The authors declare no conflict of interest.

Figures

Fig. 1.
Fig. 1.

Regulation of deactivation gating by a recombinant N-terminal eag domain. (A) Schematic of hERG channel constructs. Two-electrode voltage-clamp recordings of a family of tail currents from (B) hERG YFP (closed squares), (C) hERG ΔN YFP (open squares) and (D) N1–135 CFP + hERG ΔN YFP (closed circles). Currents were elicited by the voltage pulse protocol indicated. Calibration bars, 1 μA and 250 ms. (E) Plots of the time constants (τ) derived from a single exponential fit (see Materials and Methods) to the tail currents in (B–D). Plots also include CFP + hERG ΔN YFP (open circles). Error bars are the SEM and are inside the points when not visible. n ≥ 6 for each. (F) Current traces from N-truncated hERG channels, eag domains: N-truncated hERG channels at the indicated ratios and wild-type hERG scaled to the peak at −100 mV for comparison. Zero current given by dotted line. Scale bar, 100 ms. (G) Box plot of time constants of deactivation, in which the middle line of the box is the mean, the top and bottom are the 75th and 25th percentiles, and the straight lines are the 90th and 10th percentiles. n ≥ 5 for each.

Fig. 2.
Fig. 2.

Proximity of the soluble hERG N-terminal eag domain and the core of the hERG channel measured using FRET. (A) Spectral method for measuring FRET and determining Ratio A. Spectra (red trace) were measured from cells coexpressing N1–135 CFP + hERG ΔN S620T YFP by excitation at 458 nm. Emission spectra of CFP (cyan) measured in a control experiment from oocytes expressing N1–135 CFP. Extracted spectra (F458, green trace) is the cyan spectra subtracted from the red spectra and contains the emission of YFP. Spectra (F488, black trace) from excitation of YFP by a 488-nm laser line.
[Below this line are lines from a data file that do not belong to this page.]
(** Recycling a block whose references were just taken away, its state being
    [st] by now. *)
Lemma Recycle_settled i st s sp :
  rel s sp -> 0 <= i < MaxBlocks -> refs_of i sp <> 0 -> IsValidBlockTransition st kFree = true ->
  exists s', Recycle i (put_block i (put_state st (set_refcount 0 (GetBlock i s))) s) = Some s' /\ rel s' (spec_free i sp).
Proof.
  intros Hr Hi Hn Hst. pose proof (rel_block _ _ _ Hr Hi) as (B1 & B2 & _).
  assert (Hv : view_of i sp <> VFree) by (unfold refs_of in Hn; by destruct (view_of i sp)).
  pose proof (view_not_free _ _ _ Hr Hi Hv) as Hns. destruct Hr as [Hp [V1 V2 V3] Ht].
  apply Recycle_rel; try done; try (erewrite get_put_eq by done; done); [by apply put_block_pool|].
  split; [done| |done]. intros j Hj Hne. rewrite get_put_ne by lia. apply V2; lia.
Qed.

Lemma put_refs i r s sp d :
  rel s sp -> 0 <= i < MaxBlocks -> view_of i sp = VReady (refs_of i sp) d -> 0 < r < 2 ^ 32 ->
  rel (put_block i (set_refcount r (GetBlock i s)) s) (set_view i (VReady r d) sp).
Proof.
  intros Hr Hi Hv Hrr. pose proof (rel_block _ _ _ Hr Hi) as (B1 & B2 & B3). unfold view_of in Hv. rewrite Hv in B3.
  apply rel_put; try done; [apply (view_not_free _ _ _ Hr Hi); unfold view_of; by rewrite Hv|].
  split; [done|]. split; [done|]. simpl. tauto.
Qed.

(** ** The operations *)

Lemma AddRef_rel i n s sp :
  rel s sp -> 0 <= i < MaxBlocks -> refs_of i sp <> 0 -> 0 <= n -> refs_of i sp + n < 2 ^ 32 ->
  rel (AddRef i n s) (settle i (refs_of i sp + n) sp).
Proof.
  intros Hr Hi Hn Hp Hb. destruct (refs_view _ _ Hn) as [d Hd]. pose proof (refs_of_range _ _ _ Hr Hi).
  unfold AddRef. rewrite (refs_of_refcount _ _ _ Hr Hi), wrap_small by (unfold in_range; lia).
  rewrite (settle_pos _ _ d) by (done || lia). apply put_refs; (done || lia).
Qed.

Lemma Release_rel i s sp :
  rel s sp -> 0 <= i < MaxBlocks -> exists s', Release i s = Some ((spec_release i sp).1, s') /\ rel s' (spec_release i sp).2.
Proof.
  intros Hr Hi. pose proof (refs_of_range _ _ _ Hr Hi). unfold Release, spec_release.
  rewrite (refs_of_refcount _ _ _ Hr Hi). destruct (Z.eqb_spec (refs_of i sp) 0) as [->|Hn]; [eauto|].
  destruct (Z.ltb_spec 0 (refs_of i sp)); [|lia]. destruct (refs_view _ _ Hn) as [d Hd].
  destruct (Z.eqb_spec (refs_of i sp) 1) as [E|E]; simpl.
  - destruct (Recycle_settled i kReady s sp) as (s' & Hs & Hr'); try done.
    pose proof (rel_block _ _ _ Hr Hi) as (_ & _ & B3). unfold view_of in Hd. rewrite Hd in B3. destruct B3 as (B3 & _).
    replace (set_refcount (refs_of i sp - 1) (GetBlock i s)) with (put_state kReady (set_refcount 0 (GetBlock i s)))
      by (unfold put_state, set_refcount; simpl; rewrite E, B3; done).
    rewrite Hs. eexists. split; [done|]. unfold settle, view_of. rewrite Hd, E. done.
  - eexists. split; [done|]. rewrite (settle_pos _ _ d) by (done || lia). apply put_refs; (done || lia).
Qed.

Lemma reclaim_rel st i s sp :
  rel s sp -> 0 <= i < MaxBlocks -> refs_of i sp <> 0 -> st = kTimeout \/ st = kError ->
  exists s', reclaim st i s = Some (true, s') /\ rel s' (spec_free i sp).
Proof.
  intros Hr Hi Hn Hst. pose proof (refs_of_range _ _ _ Hr Hi). unfold reclaim, SetState.
  rewrite (refs_of_refcount _ _ _ Hr Hi). destruct (Z.ltb_spec 0 (refs_of i sp)); [|lia].
  destruct (refs_view _ _ Hn) as [d Hd]. pose proof (rel_block _ _ _ Hr Hi) as (_ & _ & B3).
  unfold view_of in Hd. rewrite Hd in B3. destruct B3 as (B3 & _). change (state (set_refcount 0 (GetBlock i s))) with (state (GetBlock i s)).
  rewrite B3. destruct (Recycle_settled i st s sp) as (s' & Hs & Hr'); [done|done|done|by destruct Hst as [-> | ->]|].
  destruct Hst as [-> | ->]; simpl; rewrite Hs; eauto.
Qed.

Lemma head_index s fl v : pool_ok s fl v -> JobHeadIndex (free_head s) = kJobInvalidIndex <-> fl = [].
Proof.
  intros Hp. pose proof HM. pose proof (po_linked _ _ _ Hp) as Hl. split.
  - intros E. apply (linked_stop MaxBlocks kJobInvalidIndex ltac:(lia) _ _ _ Hl E).
  - intros ->. exact Hl.
Qed.

Lemma next_range s fl v i : pool_ok s (i :: fl) v -> in_range 32 (next_of s i).
Proof.
  intros Hp. pose proof HMz. pose proof (po_linked _ _ _ Hp) as (_ & _ & Hl). unfold in_range.
  destruct fl as [|x fl]; [rewrite Hl; unfold kJobInvalidIndex; lia|]. destruct Hl as (-> & Hx & _). lia.
Qed.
Ratio A is the F458 spectra normalized to F488 spectra. (B) Plot of Ratio A (red line) versus wavelength. (C) Determination of Ratio A0. As a control, the emission spectra from oocytes expressing hERG ΔN S620T YFP channels was determined with excitation with a 458 laser line (F458, red trace) and with excitation of a 488 laser line (F488, black trace). Ratio A0 is the F458 spectra normalized to F488 spectra. (D) Plot of Ratio A0 (red line) versus emission wavelength. (E) Bar graph of Ratio A − Ratio A0, a value directly related to FRET efficiency, for the indicated channels and bar graph of ratio of CFP intensity to YFP intensity (Fc/Fy). SEM is denoted by error bars; the number of experiments (n) is indicated in parentheses.

Fig. 3.
Fig. 3.

Reduced regulation of deactivation gating by soluble eag domains containing point mutations. Two-electrode voltage-clamp recordings of ionic current from (A) N1–135 (Y43A) CFP fragment + hERG ΔN YFP channels (inverted, closed triangle) and (B) N1–135 (R56Q) CFP fragment + hERG ΔN YFP channels (closed triangle). Calibration bar is 2 μA and 250 ms. (C) Plot of time constant (τ) of deactivation versus voltage. Time constants for N1–135 CFP + hERG ΔN YFP (closed circles) and hERG ΔN YFP (open squares) included for comparison. Error bars are the SEM and the n ≥ 3 for each point. (D) Bar graph of relative FRET efficiency (Ratio A − Ratio A0) and ratio of CFP to YFP (Fc/Fy) for the indicated channels. SEM is denoted by error bars; the number of experiments (n) is indicated in parentheses.

Fig. 4.
Fig. 4.

Regulation of deactivation gating in a hERG channel with an LQTS mutation by soluble eag domains. Two-electrode voltage-clamp recordings of ionic currents from (A) hERG Y43A (closed inverted triangle), (B) N1–135 CFP + hERG Y43A (open inverted triangle), (C) hERG R56Q (closed triangle), (D) N1–135 CFP + hERG R56Q (open triangle), and (E) N1–135 CFP + hERG YFP (diamond) elicited with the voltage pulse as indicated. Calibration bars are 2 μA and 250 ms. (F) Plot of deactivation time constant (τ). hERG YFP (closed squares) and hERG ΔN YFP (open squares) are included as a reference. Error bars are the SEM and the n ≥ 3 for each point. (G) Bar graph of relative FRET efficiency (Ratio A − Ratio A0) and ratio of CFP to YFP (Fc/Fy) for the indicated channels. SEM is denoted by error bars; the number of experiments (n) is indicated in parentheses.

Fig. 5.
Fig. 5.

Schematic for function of eag domain. (A) Interaction of the N-terminal eag domain with other regions of the hERG channel. (B) Interaction of the eag domain with the channel is noncovalent and does not require the proximal N-terminal region. (C) Soluble eag domains do not supplant eag domain in wild-type channels. (D) Soluble eag domains supplant eag domains with point mutations, indicating that the mutation weakened an eag domain–channel interaction.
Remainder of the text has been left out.